▶ _REQUIREMENT_
The answer must consist of every line below containing "else".
#####
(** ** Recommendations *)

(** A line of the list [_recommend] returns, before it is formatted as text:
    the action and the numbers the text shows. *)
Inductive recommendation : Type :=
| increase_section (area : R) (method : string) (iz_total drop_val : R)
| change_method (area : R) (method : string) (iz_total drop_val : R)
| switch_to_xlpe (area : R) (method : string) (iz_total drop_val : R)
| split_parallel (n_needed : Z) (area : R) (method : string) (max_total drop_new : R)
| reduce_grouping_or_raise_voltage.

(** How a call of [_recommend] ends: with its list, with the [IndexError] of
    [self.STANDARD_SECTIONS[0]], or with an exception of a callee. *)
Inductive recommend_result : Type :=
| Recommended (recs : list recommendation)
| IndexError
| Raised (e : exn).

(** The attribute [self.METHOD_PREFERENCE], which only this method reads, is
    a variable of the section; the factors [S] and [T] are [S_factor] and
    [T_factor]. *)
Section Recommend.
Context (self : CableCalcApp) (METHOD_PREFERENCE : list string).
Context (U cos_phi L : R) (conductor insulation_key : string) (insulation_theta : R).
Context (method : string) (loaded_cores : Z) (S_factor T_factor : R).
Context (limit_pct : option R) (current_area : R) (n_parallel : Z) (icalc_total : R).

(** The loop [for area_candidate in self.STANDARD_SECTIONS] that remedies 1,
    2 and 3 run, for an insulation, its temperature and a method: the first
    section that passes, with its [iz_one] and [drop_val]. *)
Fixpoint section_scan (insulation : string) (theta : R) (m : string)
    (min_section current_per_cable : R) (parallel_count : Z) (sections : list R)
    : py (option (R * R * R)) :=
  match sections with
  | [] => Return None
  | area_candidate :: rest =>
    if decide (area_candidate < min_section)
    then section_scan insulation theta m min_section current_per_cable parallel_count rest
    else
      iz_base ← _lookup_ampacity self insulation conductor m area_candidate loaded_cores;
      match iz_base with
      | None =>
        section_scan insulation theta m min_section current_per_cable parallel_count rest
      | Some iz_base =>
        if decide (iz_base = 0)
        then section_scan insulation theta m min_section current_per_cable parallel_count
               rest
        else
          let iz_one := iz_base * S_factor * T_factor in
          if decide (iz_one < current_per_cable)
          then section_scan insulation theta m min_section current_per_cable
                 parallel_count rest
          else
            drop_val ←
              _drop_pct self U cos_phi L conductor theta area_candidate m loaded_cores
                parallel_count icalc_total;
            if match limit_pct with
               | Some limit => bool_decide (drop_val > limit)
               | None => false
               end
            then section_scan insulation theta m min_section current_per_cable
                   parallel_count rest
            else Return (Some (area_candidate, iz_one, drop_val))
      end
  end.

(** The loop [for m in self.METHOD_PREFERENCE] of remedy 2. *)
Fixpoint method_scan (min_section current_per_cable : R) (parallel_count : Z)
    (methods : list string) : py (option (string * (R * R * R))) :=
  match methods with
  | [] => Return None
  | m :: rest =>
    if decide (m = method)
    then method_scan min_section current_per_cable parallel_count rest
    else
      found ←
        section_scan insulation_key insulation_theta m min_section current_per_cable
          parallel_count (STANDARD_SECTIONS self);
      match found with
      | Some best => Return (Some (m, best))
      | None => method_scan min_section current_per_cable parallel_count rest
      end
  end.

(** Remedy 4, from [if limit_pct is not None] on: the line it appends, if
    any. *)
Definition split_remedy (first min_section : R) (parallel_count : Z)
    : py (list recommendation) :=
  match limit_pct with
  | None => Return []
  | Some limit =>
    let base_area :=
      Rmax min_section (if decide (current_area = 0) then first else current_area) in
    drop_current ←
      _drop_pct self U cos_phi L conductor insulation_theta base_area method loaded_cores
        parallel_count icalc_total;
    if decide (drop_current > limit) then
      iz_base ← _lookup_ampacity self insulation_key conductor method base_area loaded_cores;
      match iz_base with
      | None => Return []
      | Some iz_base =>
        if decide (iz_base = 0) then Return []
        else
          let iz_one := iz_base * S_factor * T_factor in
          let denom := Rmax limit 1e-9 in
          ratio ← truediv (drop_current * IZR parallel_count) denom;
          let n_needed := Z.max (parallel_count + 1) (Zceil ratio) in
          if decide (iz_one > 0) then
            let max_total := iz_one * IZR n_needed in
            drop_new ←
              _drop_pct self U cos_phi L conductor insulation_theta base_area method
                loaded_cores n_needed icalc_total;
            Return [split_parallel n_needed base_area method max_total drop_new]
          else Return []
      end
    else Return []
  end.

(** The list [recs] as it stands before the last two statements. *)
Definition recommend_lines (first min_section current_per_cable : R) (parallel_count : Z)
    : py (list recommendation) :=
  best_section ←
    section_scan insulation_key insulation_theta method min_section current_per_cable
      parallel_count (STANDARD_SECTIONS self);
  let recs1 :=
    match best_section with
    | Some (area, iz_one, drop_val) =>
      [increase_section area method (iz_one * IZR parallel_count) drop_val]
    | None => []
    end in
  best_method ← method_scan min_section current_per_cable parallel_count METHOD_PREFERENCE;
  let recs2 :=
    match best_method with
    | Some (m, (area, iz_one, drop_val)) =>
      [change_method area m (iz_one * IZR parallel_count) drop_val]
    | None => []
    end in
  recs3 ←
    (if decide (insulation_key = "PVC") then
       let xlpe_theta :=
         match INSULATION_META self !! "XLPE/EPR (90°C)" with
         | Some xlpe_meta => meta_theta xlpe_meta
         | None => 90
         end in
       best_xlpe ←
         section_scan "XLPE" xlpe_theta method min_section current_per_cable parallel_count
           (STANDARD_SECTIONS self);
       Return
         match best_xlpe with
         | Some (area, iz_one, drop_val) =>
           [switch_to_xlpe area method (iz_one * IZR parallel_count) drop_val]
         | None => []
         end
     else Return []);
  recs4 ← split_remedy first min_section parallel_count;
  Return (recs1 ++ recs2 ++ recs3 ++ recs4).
#####
▶ _TASK RESPONSE_
    else
        else
          else
            else Return (Some (area_candidate, iz_one, drop_val))
    else
      Rmax min_section (if decide (current_area = 0) then first else current_area) in
        else
          else Return []
    else Return []
     else Return []);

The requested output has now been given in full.